Sektörde 200 binden fazla insanın istihdam edildiğini, 14 bin 888 esnafın faaliyet
gösterdiğini ve girişimci sayısının da 40 bin civarında olduğunu da belirten Yazıcı, ihracat
anlamında kapasitenin en üst seviyeye çıkabilmesinin, özgün tasarım ve uluslararası
standartlara uygunluğun dünya çapında geçerli kurumlarca belgelenmesi gibi kriterlere
bağlı olduğunu söyledi.
Yazıcı, ihracatın artırılması gereğinin, sektörün başarması gereken bir adım olduğunu vurgulayarak,
''Dünyada en fazla ihracat gerçekleştirilen ilk beş ülkeden biri olan ülkemiz, potansiyelini ve siyasi
iradesini kullanarak her alanda güçlü olma şiarından hareketle bunu gerçekleştirebilecek kabiliyete
sahiptir'' dedi.
Devlet olarak sektörün gelişmesini sağlayacak her türlü teşvik ve destek sağlamak
konusunda kararlı olduklarını ifade eden Yazıcı, sorunların çözümünün en önemli
etkenlerinden birisinin ısrarlı bir şekilde inatçılık içinde takip etmek olduğunu söyledi.

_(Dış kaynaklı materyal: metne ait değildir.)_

(** One pbuf of the answer: truncated to the space left, then copied. *)
Definition v_recv_chunk (v : vcheck) (q : list Z) : vcheck :=
  let clen := Z.of_nat (length q) in
  let clen := if 127 <? (v_resp_len v +% clen) then 127 - v_resp_len v else clen in
  set_v_resp (splice (v_resp v) (Z.to_nat (v_resp_len v)) (take (Z.to_nat clen) q))
             (v_resp_len v +% clen) v.

(** The fields of a RESP line; a missing field keeps its old value. *)
Definition v_parse_resp (v : vcheck) : vcheck :=
  let '(_, buf, p) := strtok (v_resp v) 0 in
  let '(tok, buf, p) := strtok buf p in
  let v := match tok with
           | Some t => set_v_version (take 15 (c_str (drop t buf) ++ replicate 15 0) ++ [0]) v
           | None => v end in
  let '(tok, buf, p) := strtok buf p in
  let v := match tok with
           | Some t => set_v_length (strtoul 10 (c_str (drop t buf))) v
           | None => v end in
  let '(tok, buf, p) := strtok buf p in
  let v := match tok with
           | Some t => set_v_crc (strtoul 16 (c_str (drop t buf))) v
           | None => v end in
  set_v_ok true (set_v_resp buf (v_resp_len v) v).

(** "RESP|" *)
Definition RESP_PREFIX : list Z := [82; 69; 83; 80; 124].
(** "VERSION|0.1.0\r\n" *)
Definition VERSION_MSG : list Z := [86; 69; 82; 83; 73; 79; 78; 124; 48; 46; 49; 46; 48; 13; 10].

Record v_sys (N : Type) := mkVSys { vers : vcheck; vnet : N }.
Arguments mkVSys {N}. Arguments vers {N}. Arguments vnet {N}.

Section Client.
Context {N : Type} `{!TcpApi N}.
#[local] Abbreviation sys := (v_sys N).

Definition v_on {A} (m : M vcheck A) : M sys A := fun s =>
  let '(a, v) := m (vers s) in (a, mkVSys v (vnet s)).
Definition v_net {A} (m : M N A) : M sys A := fun s =>
  let '(a, n) := m (vnet s) in (a, mkVSys (vers s) n).
Definition v_set (f : vcheck -> vcheck) : M sys unit := v_on (modify f).
Definition v_get {A} (f : vcheck -> A) : M sys A := v_on (gets f).

Definition Version_Check_Start : M sys unit :=
  p <- v_get v_pcb ;;
  match p with
  | Some _ => ret tt
  | None =>
      v_set (fun v => set_v_resp (replicate 128 0) 0
                        (set_v_connected false (set_v_ok false (set_v_done false v)))) ;;;
      p <- v_net tcp_new ;;
      v_set (set_v_pcb p) ;;;
      match p with
      | None => v_set (set_v_done true)
      | Some p =>
          err <- v_net (tcp_connect p VCHECK_PORT V_CONNECT_CB) ;;
          if negb (err =? ERR_OK)
          then v_net (tcp_close p) ;;; v_set (set_v_pcb None) ;;; v_set (set_v_done true)
          else ret tt
      end
  end.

Yazıcı, dahili işleme rejimi kapsamında yurt dışından som altının getirilerek Türkiye'de işlendikten
sonra sertifikalı olarak yurt dışına ihracı prosedüründe uygulamada denetim sonucu vergi tahakkuku
yapılması gerektiği konusunda görüş belirtildiğini, bunu Bakanlar Kurulu kararı ile çözdüklerini, ancak
geriye dönük sürecin belirsiz olduğunu, bunun çözümü için de Maliye Bakanlığı, Hazine Müsteşarlığı ile
Gümrük ve Ticaret Bakanlığı'nın ortak çalışma yürüttüğünü ve çözümü konusundaki talimatı İstanbul
Bölge Müdürlüğü'ne yazılı olarak bildirdiğini kaydetti.
Yazıcı, ÖTV indirim talebine ilişkin de notlarını aldığını, ilgili bakanlıklara ileteceğini, belki Ekonomik
Koordinasyon Kuruluna da taşıyabileceklerini kaydetti.